- [Your instructions] Of all the lines in the entries below, give again exactly those starting at the line containing "split; [reflexivity|]. split;" and ending at the line containing "- rewrite (orchestrate_returns", both ends included, and no others.

Collected data:
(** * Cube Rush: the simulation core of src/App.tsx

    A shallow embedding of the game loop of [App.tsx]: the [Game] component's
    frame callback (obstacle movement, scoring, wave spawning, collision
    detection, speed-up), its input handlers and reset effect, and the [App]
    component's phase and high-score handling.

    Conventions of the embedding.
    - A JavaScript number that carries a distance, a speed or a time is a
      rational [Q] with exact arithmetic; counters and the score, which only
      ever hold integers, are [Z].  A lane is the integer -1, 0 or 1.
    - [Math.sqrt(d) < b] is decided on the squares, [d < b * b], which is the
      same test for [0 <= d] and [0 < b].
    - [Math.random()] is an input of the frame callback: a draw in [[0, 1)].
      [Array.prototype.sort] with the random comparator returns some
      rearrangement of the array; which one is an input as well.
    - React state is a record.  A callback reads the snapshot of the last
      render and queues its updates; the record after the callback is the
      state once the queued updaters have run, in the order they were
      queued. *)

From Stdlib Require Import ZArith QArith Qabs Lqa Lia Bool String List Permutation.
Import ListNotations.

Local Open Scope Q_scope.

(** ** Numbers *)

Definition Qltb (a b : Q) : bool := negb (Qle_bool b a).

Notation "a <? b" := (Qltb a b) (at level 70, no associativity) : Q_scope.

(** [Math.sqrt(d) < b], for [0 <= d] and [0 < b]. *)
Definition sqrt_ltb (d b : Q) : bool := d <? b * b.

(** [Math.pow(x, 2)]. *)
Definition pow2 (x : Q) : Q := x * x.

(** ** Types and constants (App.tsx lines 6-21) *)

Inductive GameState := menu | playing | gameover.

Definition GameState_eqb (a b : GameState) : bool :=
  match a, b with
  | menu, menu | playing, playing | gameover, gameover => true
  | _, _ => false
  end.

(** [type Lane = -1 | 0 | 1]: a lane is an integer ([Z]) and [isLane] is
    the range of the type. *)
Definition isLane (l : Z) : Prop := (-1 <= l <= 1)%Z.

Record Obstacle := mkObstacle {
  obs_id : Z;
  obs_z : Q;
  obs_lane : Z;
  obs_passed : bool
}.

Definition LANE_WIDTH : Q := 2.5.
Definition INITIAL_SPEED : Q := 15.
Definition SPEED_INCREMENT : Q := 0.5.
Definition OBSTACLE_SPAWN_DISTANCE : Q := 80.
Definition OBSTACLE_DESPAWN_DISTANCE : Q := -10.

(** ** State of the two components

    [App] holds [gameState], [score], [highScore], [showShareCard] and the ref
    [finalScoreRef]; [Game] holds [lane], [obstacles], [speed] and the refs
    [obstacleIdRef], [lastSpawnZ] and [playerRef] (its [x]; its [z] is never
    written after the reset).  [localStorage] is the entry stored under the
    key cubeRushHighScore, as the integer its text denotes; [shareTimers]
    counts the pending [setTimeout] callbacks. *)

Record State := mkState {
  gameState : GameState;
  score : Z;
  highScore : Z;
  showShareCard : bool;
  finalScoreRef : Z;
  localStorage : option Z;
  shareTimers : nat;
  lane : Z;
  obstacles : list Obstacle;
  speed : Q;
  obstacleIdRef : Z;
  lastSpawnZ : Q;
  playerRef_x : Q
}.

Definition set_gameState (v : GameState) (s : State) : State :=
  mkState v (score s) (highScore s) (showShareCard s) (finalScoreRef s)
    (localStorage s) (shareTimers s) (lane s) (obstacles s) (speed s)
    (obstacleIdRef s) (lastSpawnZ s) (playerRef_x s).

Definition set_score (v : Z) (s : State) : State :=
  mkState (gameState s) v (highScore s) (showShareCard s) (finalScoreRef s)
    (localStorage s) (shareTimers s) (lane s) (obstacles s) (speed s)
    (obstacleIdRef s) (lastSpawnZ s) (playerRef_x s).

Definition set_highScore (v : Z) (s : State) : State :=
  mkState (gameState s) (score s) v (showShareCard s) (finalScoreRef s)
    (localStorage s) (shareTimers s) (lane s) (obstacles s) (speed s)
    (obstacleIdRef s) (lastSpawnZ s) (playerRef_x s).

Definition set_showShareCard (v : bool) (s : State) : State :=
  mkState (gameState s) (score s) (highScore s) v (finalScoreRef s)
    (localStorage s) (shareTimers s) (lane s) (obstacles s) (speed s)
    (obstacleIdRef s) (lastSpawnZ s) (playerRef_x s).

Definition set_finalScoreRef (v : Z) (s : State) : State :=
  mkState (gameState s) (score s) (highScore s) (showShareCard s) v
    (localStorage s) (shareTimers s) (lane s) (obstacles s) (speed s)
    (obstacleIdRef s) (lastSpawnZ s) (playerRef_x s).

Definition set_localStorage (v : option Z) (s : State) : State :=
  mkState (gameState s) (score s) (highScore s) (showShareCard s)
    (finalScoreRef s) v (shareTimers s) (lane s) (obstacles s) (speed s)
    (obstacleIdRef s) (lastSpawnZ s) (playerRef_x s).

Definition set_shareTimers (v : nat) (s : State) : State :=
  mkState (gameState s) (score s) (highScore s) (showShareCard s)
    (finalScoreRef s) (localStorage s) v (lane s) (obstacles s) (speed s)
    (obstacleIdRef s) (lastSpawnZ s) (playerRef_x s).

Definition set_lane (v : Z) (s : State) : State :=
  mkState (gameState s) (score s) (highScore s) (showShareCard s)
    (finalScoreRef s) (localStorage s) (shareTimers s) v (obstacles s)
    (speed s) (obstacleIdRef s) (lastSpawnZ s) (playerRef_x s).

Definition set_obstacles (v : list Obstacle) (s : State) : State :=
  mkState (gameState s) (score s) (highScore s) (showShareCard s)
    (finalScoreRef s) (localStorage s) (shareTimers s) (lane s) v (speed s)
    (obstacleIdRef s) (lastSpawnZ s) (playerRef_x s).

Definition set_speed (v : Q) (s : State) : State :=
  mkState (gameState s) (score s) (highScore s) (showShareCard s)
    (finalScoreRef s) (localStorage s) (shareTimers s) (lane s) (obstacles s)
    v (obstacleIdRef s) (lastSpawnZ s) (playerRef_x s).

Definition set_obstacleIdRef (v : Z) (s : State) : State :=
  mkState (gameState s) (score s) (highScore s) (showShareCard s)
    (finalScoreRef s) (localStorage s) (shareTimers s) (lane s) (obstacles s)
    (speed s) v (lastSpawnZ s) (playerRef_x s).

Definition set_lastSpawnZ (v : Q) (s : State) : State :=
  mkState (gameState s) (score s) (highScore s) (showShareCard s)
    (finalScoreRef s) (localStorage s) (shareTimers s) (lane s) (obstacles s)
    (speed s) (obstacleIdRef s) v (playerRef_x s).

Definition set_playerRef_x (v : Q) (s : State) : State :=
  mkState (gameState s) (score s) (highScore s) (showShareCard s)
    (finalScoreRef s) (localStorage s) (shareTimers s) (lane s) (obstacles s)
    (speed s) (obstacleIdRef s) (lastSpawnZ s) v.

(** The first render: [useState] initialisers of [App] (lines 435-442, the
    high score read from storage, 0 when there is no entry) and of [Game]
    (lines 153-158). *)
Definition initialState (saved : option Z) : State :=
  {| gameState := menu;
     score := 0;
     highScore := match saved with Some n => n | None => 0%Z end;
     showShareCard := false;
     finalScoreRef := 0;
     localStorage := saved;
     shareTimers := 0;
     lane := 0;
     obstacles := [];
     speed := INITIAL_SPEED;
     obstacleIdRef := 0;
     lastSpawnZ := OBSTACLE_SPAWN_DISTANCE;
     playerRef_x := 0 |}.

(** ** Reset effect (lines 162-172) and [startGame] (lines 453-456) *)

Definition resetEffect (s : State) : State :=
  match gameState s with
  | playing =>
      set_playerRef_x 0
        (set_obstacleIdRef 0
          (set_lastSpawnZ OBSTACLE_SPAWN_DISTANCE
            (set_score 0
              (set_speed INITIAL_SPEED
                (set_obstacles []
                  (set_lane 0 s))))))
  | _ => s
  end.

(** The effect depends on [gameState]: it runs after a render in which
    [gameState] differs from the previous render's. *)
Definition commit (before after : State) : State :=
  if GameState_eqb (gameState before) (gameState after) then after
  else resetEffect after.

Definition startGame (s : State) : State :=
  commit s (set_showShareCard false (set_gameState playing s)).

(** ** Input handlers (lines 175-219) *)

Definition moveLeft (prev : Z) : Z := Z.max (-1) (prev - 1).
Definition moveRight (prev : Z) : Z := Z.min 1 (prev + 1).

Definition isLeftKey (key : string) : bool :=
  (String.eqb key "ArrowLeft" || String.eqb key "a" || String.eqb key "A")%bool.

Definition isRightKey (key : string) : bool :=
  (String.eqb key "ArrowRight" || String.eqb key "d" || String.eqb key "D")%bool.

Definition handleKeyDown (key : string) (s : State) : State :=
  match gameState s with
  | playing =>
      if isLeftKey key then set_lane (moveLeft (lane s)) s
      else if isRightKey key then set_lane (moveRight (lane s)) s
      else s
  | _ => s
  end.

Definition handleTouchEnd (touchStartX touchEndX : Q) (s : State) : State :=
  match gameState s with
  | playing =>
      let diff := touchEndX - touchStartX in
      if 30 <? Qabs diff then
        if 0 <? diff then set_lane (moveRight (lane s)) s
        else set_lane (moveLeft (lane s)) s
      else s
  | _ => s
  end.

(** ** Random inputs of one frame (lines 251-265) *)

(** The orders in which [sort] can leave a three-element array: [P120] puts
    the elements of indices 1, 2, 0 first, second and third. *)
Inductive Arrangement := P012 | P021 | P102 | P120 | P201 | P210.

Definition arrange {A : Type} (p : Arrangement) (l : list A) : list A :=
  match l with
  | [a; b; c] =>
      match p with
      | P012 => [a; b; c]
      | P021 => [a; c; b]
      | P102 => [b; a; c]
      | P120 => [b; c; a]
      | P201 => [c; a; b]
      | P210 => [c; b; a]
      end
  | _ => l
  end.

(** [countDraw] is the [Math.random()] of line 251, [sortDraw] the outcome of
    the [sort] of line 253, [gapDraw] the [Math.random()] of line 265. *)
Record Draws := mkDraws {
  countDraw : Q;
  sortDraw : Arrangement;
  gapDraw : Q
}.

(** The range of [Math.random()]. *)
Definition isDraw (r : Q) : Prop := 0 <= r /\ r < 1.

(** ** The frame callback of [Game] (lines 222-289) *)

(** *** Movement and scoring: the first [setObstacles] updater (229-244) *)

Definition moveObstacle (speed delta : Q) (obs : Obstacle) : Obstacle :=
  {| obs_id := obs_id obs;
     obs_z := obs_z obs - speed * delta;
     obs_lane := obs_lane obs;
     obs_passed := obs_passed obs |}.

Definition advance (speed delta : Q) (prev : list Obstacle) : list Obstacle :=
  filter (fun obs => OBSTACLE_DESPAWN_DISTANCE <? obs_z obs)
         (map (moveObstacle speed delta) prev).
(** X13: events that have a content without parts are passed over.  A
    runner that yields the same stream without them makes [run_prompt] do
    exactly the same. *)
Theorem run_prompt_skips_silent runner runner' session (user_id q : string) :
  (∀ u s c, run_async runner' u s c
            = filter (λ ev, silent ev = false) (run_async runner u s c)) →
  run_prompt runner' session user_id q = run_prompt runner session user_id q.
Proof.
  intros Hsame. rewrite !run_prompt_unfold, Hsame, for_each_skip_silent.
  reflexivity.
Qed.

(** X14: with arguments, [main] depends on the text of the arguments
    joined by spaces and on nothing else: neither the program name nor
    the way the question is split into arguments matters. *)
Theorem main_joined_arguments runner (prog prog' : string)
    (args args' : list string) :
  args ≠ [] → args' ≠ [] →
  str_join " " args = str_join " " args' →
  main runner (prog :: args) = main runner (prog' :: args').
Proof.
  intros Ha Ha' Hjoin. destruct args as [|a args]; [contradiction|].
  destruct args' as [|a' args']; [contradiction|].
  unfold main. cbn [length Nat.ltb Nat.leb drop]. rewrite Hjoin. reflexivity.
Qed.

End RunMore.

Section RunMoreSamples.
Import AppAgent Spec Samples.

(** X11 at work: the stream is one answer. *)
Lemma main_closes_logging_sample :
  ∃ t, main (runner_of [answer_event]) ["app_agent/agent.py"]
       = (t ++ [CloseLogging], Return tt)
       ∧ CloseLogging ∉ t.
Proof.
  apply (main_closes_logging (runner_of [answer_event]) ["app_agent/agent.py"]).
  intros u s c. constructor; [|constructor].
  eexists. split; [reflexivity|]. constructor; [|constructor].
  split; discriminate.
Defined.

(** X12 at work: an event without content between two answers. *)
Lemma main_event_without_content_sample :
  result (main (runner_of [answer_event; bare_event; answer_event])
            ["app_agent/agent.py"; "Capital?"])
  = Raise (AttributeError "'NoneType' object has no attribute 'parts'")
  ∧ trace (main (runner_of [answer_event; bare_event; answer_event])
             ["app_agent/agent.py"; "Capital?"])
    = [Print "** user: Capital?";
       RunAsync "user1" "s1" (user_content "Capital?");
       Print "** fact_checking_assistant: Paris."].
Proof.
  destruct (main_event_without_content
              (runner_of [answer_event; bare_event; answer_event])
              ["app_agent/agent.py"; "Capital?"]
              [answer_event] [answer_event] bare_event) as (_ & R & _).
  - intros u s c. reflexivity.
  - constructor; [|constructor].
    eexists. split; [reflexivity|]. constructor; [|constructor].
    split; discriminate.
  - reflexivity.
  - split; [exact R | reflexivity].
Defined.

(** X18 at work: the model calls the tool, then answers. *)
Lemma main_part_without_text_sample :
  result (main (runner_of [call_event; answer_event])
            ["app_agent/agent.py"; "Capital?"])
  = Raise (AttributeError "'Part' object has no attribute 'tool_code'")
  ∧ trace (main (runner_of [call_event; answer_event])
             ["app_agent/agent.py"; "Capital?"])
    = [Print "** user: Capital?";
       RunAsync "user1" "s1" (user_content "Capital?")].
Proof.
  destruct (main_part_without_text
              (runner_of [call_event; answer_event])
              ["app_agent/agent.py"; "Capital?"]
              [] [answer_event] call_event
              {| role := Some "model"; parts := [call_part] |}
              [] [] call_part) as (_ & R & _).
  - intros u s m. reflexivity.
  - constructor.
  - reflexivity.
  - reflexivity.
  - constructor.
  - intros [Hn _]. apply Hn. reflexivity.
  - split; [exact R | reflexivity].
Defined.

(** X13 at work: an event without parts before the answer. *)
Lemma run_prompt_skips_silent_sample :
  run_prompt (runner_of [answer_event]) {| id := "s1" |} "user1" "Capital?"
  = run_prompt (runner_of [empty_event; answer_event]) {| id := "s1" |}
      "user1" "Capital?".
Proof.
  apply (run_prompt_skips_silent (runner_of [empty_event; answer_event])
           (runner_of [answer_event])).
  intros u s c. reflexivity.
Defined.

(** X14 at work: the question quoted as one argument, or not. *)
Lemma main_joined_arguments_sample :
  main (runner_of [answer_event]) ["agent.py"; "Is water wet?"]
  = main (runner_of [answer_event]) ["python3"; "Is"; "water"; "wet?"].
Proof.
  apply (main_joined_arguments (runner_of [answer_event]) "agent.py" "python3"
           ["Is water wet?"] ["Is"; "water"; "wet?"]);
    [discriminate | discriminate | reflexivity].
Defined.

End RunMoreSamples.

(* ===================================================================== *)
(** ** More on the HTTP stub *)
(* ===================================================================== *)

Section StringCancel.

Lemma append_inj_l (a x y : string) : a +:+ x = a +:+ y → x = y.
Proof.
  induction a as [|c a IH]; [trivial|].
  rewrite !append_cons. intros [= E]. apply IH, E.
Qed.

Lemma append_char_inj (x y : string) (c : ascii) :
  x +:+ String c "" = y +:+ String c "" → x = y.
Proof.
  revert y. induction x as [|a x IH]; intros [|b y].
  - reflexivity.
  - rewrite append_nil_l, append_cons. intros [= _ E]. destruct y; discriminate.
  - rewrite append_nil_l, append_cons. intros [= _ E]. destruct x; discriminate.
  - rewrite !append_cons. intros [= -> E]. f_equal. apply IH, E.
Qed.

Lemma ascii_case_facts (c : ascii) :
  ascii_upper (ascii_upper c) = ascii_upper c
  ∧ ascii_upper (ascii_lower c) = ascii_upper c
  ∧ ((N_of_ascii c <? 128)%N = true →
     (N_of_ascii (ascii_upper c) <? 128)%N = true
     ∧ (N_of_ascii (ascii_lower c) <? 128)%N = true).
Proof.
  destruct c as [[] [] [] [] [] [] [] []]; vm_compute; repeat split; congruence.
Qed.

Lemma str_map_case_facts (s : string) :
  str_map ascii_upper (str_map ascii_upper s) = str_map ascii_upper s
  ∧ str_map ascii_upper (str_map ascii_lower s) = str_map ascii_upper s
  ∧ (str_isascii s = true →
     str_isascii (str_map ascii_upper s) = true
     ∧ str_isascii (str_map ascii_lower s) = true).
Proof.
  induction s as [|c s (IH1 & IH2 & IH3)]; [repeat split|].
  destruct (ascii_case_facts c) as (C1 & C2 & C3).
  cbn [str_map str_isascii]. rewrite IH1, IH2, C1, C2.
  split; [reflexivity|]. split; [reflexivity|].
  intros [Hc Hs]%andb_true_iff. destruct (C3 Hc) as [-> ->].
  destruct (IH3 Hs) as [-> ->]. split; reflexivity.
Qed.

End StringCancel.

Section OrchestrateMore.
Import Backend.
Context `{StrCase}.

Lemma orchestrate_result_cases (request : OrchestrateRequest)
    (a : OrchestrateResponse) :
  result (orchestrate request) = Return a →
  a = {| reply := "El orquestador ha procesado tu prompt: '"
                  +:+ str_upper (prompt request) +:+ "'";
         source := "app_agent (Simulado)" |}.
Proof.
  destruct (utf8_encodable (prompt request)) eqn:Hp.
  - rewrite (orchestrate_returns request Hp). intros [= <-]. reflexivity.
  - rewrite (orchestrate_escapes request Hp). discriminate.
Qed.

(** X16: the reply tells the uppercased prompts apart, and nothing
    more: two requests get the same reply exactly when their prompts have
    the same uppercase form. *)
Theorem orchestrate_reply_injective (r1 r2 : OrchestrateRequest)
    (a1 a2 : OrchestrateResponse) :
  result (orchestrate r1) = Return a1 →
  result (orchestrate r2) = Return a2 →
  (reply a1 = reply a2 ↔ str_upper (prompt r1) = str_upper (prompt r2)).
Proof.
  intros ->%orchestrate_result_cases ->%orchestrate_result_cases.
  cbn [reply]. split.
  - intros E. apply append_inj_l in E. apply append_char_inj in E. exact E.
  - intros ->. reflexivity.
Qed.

- [Task result]
  split; [reflexivity|]. split; [reflexivity|].
  intros [Hc Hs]%andb_true_iff. destruct (C3 Hc) as [-> ->].
  destruct (IH3 Hs) as [-> ->]. split; reflexivity.
Qed.

End StringCancel.

Section OrchestrateMore.
Import Backend.
Context `{StrCase}.

Lemma orchestrate_result_cases (request : OrchestrateRequest)
    (a : OrchestrateResponse) :
  result (orchestrate request) = Return a →
  a = {| reply := "El orquestador ha procesado tu prompt: '"
                  +:+ str_upper (prompt request) +:+ "'";
         source := "app_agent (Simulado)" |}.
Proof.
  destruct (utf8_encodable (prompt request)) eqn:Hp.
  - rewrite (orchestrate_returns request Hp). intros [= <-]. reflexivity.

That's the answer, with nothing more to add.